Goal of the exercise:
Scan the lines below for the string "injection" and copy every one that has it.

Exercise materials: Begin

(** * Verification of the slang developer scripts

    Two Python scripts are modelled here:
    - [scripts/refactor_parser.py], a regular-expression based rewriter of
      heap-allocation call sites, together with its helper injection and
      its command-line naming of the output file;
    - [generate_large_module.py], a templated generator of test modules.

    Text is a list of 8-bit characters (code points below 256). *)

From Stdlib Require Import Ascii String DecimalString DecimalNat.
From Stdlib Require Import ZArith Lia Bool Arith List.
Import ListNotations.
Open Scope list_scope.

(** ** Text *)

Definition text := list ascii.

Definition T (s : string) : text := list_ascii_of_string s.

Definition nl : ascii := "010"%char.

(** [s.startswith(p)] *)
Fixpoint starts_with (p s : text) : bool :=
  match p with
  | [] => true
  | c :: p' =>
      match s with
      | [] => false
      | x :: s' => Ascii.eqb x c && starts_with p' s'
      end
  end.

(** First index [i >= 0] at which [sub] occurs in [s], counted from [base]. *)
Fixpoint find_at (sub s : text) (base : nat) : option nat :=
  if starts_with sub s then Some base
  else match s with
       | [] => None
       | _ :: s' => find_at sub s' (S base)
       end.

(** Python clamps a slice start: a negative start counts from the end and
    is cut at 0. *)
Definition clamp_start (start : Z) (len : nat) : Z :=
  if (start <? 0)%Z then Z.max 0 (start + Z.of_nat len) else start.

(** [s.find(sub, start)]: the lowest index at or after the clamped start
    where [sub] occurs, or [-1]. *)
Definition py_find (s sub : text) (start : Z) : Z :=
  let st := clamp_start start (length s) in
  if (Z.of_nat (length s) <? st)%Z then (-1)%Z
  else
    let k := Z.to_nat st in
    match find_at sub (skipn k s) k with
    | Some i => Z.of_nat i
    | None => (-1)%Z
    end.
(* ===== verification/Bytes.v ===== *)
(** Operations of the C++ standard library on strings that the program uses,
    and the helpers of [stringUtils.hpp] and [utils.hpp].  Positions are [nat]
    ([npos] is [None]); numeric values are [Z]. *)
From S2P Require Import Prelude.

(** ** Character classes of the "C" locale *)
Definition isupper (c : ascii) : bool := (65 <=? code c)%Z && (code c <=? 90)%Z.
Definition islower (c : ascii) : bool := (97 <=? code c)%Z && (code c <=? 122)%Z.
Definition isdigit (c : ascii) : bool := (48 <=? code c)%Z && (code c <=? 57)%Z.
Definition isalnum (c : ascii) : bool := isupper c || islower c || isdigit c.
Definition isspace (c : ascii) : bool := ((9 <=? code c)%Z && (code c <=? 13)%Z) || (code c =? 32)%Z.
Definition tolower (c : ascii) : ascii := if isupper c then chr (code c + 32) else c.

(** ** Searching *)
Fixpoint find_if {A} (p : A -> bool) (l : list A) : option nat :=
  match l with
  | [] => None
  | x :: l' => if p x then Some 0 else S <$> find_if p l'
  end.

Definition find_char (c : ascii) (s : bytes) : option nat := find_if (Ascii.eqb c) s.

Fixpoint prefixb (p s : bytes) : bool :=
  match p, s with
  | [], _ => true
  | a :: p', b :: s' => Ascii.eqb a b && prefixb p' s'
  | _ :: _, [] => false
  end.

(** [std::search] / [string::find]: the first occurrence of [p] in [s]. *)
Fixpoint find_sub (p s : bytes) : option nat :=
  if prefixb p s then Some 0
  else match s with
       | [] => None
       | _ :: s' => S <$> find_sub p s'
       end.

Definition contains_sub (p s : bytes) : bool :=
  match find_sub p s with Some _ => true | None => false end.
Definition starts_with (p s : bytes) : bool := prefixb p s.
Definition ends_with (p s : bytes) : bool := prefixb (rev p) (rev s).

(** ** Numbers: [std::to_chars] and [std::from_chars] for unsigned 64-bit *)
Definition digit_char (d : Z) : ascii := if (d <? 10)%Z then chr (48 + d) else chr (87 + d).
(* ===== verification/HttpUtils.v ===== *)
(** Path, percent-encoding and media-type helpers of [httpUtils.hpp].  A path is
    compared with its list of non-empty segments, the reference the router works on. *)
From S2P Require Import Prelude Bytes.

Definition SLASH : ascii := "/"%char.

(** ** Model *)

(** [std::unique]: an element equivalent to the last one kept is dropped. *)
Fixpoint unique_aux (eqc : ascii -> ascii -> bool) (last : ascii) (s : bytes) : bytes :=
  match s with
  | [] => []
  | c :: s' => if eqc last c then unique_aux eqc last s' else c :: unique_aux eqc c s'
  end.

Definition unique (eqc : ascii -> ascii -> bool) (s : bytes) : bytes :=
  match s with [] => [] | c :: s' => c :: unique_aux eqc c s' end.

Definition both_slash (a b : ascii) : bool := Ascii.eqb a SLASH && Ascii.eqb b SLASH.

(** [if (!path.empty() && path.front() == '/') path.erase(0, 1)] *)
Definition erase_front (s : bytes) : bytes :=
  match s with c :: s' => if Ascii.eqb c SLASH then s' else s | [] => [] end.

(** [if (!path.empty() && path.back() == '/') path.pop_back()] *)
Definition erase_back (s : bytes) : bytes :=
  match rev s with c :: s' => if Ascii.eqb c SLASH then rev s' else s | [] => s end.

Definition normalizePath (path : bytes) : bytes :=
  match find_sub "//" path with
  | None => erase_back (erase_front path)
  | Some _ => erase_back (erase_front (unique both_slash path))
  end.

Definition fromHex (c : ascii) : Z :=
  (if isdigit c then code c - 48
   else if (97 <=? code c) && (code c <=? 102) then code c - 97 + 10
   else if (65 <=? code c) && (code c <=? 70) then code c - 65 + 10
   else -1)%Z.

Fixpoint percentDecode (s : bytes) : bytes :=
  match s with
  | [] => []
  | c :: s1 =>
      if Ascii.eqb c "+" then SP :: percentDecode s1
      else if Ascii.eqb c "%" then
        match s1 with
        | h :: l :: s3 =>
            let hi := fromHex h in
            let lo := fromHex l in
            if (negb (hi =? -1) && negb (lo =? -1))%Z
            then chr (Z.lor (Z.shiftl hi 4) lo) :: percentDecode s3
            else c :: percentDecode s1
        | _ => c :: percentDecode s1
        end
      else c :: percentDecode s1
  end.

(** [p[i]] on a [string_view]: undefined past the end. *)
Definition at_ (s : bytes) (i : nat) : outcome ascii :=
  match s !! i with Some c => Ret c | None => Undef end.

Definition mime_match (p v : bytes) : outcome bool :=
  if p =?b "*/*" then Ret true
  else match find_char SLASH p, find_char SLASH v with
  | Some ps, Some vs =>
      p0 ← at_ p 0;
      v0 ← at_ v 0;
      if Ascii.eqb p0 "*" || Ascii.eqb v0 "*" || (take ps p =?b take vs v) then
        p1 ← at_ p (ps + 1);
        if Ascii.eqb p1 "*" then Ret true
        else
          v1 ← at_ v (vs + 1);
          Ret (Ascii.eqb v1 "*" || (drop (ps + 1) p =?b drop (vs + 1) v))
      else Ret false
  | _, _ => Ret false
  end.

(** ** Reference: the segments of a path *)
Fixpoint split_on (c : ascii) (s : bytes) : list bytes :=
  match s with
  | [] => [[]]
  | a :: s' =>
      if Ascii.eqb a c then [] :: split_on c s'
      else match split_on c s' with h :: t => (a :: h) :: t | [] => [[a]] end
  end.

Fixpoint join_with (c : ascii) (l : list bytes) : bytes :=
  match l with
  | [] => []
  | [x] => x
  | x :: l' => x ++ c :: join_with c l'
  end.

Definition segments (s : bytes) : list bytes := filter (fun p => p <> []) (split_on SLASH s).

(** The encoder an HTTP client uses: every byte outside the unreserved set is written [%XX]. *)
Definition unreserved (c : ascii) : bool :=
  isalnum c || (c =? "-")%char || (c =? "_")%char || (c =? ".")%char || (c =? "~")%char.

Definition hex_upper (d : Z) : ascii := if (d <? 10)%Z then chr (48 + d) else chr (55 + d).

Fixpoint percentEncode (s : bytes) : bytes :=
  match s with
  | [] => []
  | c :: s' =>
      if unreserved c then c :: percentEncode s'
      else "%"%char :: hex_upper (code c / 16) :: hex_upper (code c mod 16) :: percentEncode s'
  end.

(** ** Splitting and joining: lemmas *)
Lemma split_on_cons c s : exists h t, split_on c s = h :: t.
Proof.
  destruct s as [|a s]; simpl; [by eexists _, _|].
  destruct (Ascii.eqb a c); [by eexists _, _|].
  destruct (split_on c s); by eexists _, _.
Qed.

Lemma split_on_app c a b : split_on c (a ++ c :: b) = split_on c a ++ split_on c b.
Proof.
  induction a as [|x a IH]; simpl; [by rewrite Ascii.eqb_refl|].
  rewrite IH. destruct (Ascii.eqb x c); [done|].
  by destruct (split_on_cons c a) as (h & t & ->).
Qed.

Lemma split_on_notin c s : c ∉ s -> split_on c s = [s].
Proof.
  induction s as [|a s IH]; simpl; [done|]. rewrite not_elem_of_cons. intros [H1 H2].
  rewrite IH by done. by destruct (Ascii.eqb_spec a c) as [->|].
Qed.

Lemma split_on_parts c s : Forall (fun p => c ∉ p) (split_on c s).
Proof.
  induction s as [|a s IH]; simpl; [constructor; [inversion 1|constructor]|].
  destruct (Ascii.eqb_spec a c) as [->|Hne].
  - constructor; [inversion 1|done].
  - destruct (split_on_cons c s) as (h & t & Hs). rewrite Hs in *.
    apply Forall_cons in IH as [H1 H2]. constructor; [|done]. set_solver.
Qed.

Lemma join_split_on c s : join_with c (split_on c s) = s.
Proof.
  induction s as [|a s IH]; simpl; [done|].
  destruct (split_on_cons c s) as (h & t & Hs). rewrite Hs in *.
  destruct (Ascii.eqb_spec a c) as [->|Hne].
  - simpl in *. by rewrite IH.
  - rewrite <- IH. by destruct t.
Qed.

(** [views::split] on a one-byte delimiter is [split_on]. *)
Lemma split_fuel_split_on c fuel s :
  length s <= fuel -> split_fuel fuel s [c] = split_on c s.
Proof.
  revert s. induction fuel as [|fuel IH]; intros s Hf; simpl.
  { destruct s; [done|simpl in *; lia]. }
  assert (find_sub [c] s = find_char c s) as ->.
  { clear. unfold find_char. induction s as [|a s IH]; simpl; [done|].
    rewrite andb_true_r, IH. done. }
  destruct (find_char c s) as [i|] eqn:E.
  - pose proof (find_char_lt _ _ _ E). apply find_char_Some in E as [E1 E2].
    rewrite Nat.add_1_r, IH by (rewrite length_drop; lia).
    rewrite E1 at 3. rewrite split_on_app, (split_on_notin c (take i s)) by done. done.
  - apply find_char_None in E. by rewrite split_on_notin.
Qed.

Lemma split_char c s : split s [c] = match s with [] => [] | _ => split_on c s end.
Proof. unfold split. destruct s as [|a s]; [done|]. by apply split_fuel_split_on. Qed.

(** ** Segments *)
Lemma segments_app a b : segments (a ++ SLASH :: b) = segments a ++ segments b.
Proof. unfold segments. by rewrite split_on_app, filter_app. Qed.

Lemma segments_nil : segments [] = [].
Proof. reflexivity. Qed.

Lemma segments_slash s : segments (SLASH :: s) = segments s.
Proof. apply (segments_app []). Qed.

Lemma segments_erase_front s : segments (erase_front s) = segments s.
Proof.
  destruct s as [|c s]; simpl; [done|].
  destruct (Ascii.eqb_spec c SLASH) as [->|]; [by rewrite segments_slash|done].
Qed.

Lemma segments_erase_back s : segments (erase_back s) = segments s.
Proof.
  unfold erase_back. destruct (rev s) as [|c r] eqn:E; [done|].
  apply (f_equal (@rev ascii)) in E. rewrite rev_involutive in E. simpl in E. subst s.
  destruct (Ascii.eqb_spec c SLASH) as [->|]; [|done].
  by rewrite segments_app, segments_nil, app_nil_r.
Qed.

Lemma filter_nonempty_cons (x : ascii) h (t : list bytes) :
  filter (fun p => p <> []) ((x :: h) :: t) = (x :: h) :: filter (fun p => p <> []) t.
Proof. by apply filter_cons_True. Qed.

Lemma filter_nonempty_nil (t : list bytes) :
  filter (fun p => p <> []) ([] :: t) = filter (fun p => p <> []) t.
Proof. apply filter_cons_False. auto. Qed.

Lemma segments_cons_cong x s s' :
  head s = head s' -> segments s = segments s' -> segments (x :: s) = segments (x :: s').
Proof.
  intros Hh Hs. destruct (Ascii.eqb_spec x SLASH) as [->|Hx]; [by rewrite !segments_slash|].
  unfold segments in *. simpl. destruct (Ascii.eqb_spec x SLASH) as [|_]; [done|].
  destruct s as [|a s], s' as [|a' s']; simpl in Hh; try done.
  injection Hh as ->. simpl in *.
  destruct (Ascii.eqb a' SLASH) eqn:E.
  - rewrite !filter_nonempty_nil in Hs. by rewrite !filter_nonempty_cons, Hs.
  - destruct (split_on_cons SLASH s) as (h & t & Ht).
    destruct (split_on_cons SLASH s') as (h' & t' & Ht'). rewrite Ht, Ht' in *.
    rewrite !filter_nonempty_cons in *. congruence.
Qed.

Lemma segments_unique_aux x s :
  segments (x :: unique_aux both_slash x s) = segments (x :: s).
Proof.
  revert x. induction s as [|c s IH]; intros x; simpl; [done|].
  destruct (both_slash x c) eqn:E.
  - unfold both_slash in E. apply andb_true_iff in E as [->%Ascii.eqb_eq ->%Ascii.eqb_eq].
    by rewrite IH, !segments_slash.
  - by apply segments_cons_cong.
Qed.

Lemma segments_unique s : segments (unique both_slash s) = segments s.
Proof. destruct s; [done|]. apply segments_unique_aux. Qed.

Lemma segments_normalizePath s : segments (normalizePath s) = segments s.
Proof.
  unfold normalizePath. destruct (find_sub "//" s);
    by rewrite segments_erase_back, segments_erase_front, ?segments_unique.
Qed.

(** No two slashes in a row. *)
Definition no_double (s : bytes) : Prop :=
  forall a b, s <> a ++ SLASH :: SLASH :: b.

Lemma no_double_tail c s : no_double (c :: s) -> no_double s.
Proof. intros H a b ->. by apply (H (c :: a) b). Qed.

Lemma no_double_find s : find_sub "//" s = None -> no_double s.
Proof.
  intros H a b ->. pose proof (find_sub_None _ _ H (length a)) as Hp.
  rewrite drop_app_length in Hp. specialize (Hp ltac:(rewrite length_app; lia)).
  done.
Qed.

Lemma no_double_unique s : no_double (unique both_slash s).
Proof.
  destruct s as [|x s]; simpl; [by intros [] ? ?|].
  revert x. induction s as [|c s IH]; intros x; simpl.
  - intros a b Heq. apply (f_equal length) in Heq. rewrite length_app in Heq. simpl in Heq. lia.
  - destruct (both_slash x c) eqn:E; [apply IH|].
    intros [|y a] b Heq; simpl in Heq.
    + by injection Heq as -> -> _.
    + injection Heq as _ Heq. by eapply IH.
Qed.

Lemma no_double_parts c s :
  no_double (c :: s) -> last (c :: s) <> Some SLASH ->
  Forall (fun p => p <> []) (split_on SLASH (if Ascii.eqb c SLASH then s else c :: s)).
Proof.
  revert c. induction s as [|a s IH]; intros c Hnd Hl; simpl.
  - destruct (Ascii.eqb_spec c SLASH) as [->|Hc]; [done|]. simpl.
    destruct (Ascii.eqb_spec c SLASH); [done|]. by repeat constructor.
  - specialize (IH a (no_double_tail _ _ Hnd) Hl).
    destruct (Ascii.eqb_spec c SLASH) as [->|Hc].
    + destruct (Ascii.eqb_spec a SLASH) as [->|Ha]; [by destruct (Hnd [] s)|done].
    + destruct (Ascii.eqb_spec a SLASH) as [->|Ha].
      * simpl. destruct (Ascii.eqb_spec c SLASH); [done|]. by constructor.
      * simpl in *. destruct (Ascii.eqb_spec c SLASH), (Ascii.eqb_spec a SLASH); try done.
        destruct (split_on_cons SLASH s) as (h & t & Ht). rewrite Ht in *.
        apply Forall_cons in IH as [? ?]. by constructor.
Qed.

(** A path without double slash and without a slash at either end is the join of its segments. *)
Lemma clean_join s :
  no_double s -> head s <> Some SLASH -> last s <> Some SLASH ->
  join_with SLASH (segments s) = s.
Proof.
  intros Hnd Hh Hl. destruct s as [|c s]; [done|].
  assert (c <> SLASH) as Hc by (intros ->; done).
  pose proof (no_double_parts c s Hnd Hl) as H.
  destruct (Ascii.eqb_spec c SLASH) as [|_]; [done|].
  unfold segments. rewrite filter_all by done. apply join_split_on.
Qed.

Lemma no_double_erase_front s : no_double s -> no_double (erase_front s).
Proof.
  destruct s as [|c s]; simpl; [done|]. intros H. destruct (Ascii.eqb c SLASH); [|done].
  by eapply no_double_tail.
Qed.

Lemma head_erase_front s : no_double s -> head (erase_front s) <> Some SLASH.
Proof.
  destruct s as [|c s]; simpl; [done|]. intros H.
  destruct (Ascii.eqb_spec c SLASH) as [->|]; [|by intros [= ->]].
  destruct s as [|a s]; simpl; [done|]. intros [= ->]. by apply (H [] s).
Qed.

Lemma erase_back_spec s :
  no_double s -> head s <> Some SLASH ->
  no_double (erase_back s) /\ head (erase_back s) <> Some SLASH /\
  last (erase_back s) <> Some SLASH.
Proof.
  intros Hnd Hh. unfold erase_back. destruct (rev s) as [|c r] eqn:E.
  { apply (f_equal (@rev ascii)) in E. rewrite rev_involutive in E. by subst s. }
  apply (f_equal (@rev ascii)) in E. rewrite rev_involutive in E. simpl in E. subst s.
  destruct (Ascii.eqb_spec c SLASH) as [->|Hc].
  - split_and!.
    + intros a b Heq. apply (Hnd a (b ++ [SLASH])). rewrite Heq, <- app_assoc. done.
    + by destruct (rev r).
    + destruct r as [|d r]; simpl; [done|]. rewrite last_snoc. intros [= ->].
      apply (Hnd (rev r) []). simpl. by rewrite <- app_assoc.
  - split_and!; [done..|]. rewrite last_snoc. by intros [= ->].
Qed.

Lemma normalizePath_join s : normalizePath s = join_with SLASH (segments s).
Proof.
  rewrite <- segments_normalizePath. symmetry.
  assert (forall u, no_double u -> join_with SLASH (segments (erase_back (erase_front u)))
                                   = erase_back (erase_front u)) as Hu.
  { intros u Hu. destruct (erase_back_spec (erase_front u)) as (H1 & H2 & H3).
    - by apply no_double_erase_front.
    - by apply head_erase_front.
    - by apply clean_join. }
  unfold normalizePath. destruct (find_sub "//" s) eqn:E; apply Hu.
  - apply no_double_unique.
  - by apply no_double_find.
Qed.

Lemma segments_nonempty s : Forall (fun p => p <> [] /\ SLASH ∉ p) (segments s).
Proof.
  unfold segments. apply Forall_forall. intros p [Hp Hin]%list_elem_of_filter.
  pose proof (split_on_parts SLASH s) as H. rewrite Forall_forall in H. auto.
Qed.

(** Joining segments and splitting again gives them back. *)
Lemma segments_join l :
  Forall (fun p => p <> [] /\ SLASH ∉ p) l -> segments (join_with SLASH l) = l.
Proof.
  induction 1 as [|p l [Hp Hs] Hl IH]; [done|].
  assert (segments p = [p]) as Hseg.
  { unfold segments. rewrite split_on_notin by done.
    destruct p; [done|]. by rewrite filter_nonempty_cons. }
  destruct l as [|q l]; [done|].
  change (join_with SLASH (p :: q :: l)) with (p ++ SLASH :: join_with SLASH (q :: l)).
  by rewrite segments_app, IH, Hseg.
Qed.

Exercise materials: End

Written solution:
      heap-allocation call sites, together with its helper injection and
  injection Hh as ->. simpl in *.
    + by injection Heq as -> -> _.
    + injection Heq as _ Heq. by eapply IH.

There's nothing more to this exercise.